_PROBLEM TO WORK ON_
Which lines of the entries below run from the one holding "(** Answer of" to the one holding "nat -> FileReply;", inclusive? Set down exactly those lines and no others.

_RECORDS FOR THE EXERCISE_
(** * vpnmon: a shallow embedding of the test-cycle monitor

    The Python sources [vpnmon.py], [vpnmon_utilities.py] and
    [vpnmon_vpnclient.py] are embedded as functions of a state-and-exception
    monad.  Everything the program gets from outside (the child process
    driven through wexpect, the ping library, the file system, the clock)
    is answered by an oracle: a record of functions from the number of the
    call to its answer.  Each call of an outside primitive takes the answer
    at the current [clock] and advances the clock, and leaves an [Event] in
    the [trace].  Console output is not part of the model, apart from the
    banner that opens a test cycle. *)

From Stdlib Require Import ZArith List String Ascii Bool Lia Arith DecimalString.
Import ListNotations.
Open Scope string_scope.

(** ** Python exceptions

    [exit(n)] raises [SystemExit], which is a [BaseException] and not an
    [Exception]: [except Exception] lets it through, a bare [except:]
    catches it. *)

Inductive Exn : Type :=
| SystemExit (code : Z)
| NameError
| IndexError
| ValueError
| PermissionError
| OSError
| WexpectTIMEOUT
| WexpectEOF
| WexpectError
| AttributeError
| OverflowError
| PingError.

Definition is_Exception (e : Exn) : bool :=
  match e with SystemExit _ => false | _ => true end.

Definition is_PermissionError (e : Exn) : bool :=
  match e with PermissionError => true | _ => false end.

Definition any_exception (e : Exn) : bool := true.

(** ** The outside world *)

(** What an [expect] call sees of the child: output carrying the marker
    [s], no matching output before the timeout, or the end of the output. *)
Inductive ChildOutput : Type :=
| Shows (s : string)
| Silent
| Closed.

(** What [time.sleep] does with a length that is not negative: it
    sleeps, or the length is too large for the platform and it raises
    [OverflowError] or [OSError] (where the limit lies depends on the
    interpreter and the operating system). *)
Inductive SleepReply : Type :=
| Slept
| TooLongOverflow
| TooLongOS.

(** Answer of a file operation on the datalog. *)
Inductive FileReply : Type :=
| FOk
| FPermission
| FOther.

Record Env : Type := {
  env_call   : nat -> bool;               (* run, spawn, sendline, terminate: done / raises *)
  env_expect : nat -> ChildOutput;
  env_alive  : nat -> bool;               (* vpn_proc.isalive() *)
  env_ping   : nat -> option (list bool); (* success flags of the responses, or raises *)
  env_exists : nat -> bool;               (* os.path.exists *)
  env_read   : nat -> option string;      (* text of a file opened for reading, or raises *)
  env_file   : nat -> FileReply;
  env_now    : nat -> string * string;    (* date, time of day *)
  env_sleep  : Z -> SleepReply            (* time.sleep on a length >= 0 *)
}.

Inductive Pattern : Type :=
| Pat (s : string)
| TIMEOUT.

Inductive Delay : Type :=
| VPNCLI_CMD_DELAY
| SOUND_DELAY
| DATALOG_RETRY_DELAY
| CYCLE_DELAY (seconds : Z).

Inductive Event : Type :=
| EvRun (cmd : string) (ok : bool)
| EvSpawn (ok : bool)
| EvSendline (s : string) (ok : bool)
| EvExpect (pats : list Pattern) (res : option nat)
| EvTerminate (ok : bool)
| EvIsAlive (b : bool)
| EvPing (siteurlip : string) (count : Z) (res : option (list bool))
| EvSleep (d : Delay)
| EvBell
| EvExists (path : string) (b : bool)
| EvReadFile (path : string) (ok : bool)
| EvFileOpen (path : string) (r : FileReply)
| EvFileWrite (path : string) (row : string) (r : FileReply)
| EvFileClose (path : string) (r : FileReply)
| EvCycleStart (test_cycle : Z)
| EvEnter (f : string).

Record World : Type := {
  env      : Env;
  clock    : nat;
  vpn_proc : option nat;          (* the module global; unbound until a spawn succeeds *)
  sd_vpnclient   : bool;          (* sd.vpnclient holds an instance *)
  sd_datalogfile : option (string * bool);   (* sd.datalogfile: a handle, its path, open or closed *)
  written  : list (string * string);   (* rows on disk: path, row *)
  trace    : list Event
}.

(** ** The monad *)

Inductive Result (A : Type) : Type :=
| Ret (a : A)
| Raise (e : Exn).
Arguments Ret {A} a.
Arguments Raise {A} e.

Definition M (A : Type) : Type := World -> Result A * World.

Definition ret {A} (a : A) : M A := fun w => (Ret a, w).
Definition raise {A} (e : Exn) : M A := fun w => (Raise e, w).
Definition exit {A} (code : Z) : M A := raise (SystemExit code).

Definition bind {A B} (m : M A) (k : A -> M B) : M B :=
  fun w => match m w with
           | (Ret a, w') => k a w'
           | (Raise e, w') => (Raise e, w')
           end.

Notation "x <- m ;; k" := (bind m (fun x => k))
  (at level 61, m at next level, right associativity).
Notation "m ;;; k" := (bind m (fun _ => k))
  (at level 61, right associativity).

(** [try: body except <catches>: handler]. *)
Definition try_except {A} (body : M A) (catches : Exn -> bool)
           (handler : Exn -> M A) : M A :=
  fun w => match body w with
           | (Raise e, w') => if catches e then handler e w' else (Raise e, w')
           | r => r
           end.

Definition emit (ev : Event) : M unit :=
  fun w => (Ret tt, {| env := env w; clock := clock w; vpn_proc := vpn_proc w;
                       sd_vpnclient := sd_vpnclient w;
                       sd_datalogfile := sd_datalogfile w;
                       written := written w; trace := trace w ++ [ev] |}).

(** The number of the next outside call; the clock advances. *)
Definition tick : M nat :=
  fun w => (Ret (clock w),
            {| env := env w; clock := S (clock w); vpn_proc := vpn_proc w;
               sd_vpnclient := sd_vpnclient w;
               sd_datalogfile := sd_datalogfile w;
               written := written w; trace := trace w |}).

Definition ask {A} (f : Env -> A) : M A := fun w => (Ret (f (env w)), w).

Definition sleep (d : Delay) : M unit := emit (EvSleep d).

Definition date_and_tod : M (string * string) :=
  t <- tick ;; now <- ask (fun e => env_now e t) ;; ret now.

(** ** pinger (vpnmon_utilities.py) *)

(** [ping(siteurlip, count = p_count, timeout = p_timeout)]: the success
    flags of the [count] responses. *)
Definition ping (siteurlip : string) (count : Z) : M (list bool) :=
  t <- tick ;;
  r <- ask (fun e => env_ping e t) ;;
  emit (EvPing siteurlip count r) ;;;
  match r with
  | Some l => ret l
  | None => raise PingError
  end.

(** The body of [for i in range(0, p_count)], [n] iterations left. *)
Fixpoint pinger_loop (n : nat) (siteurlip : string) (p_count good : Z) : M Z :=
  match n with
  | O => ret good
  | S n' =>
      ping_list <- ping siteurlip p_count ;;
      match ping_list with
      | [] => raise IndexError                 (* ping_list._responses[0] *)
      | success :: _ =>
          pinger_loop n' siteurlip p_count (if success then good + 1 else good)%Z
      end
  end.

Definition pinger (siteurlip : string) (p_count : Z) : M string :=
  good <- pinger_loop (Z.to_nat p_count) siteurlip p_count 0%Z ;;
  if (good =? p_count)%Z then ret "Good"
  else if (good =? 0)%Z then ret "Fail"
  else ret "Warn".

(** ** VPNClient (vpnmon_vpnclient.py) *)

Definition set_vpn_proc (p : nat) : M unit :=
  fun w => (Ret tt, {| env := env w; clock := clock w; vpn_proc := Some p;
                       sd_vpnclient := sd_vpnclient w;
                       sd_datalogfile := sd_datalogfile w;
                       written := written w; trace := trace w |}).

(** Reading the global [vpn_proc]: a [NameError] while it is unbound. *)
Definition get_vpn_proc : M nat :=
  fun w => match vpn_proc w with
           | Some p => (Ret p, w)
           | None => (Raise NameError, w)
           end.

_SOLVED PROBLEM_
(** Answer of a file operation on the datalog. *)
Inductive FileReply : Type :=
| FOk
| FPermission
| FOther.

Record Env : Type := {
  env_call   : nat -> bool;               (* run, spawn, sendline, terminate: done / raises *)
  env_expect : nat -> ChildOutput;
  env_alive  : nat -> bool;               (* vpn_proc.isalive() *)
  env_ping   : nat -> option (list bool); (* success flags of the responses, or raises *)
  env_exists : nat -> bool;               (* os.path.exists *)
  env_read   : nat -> option string;      (* text of a file opened for reading, or raises *)
  env_file   : nat -> FileReply;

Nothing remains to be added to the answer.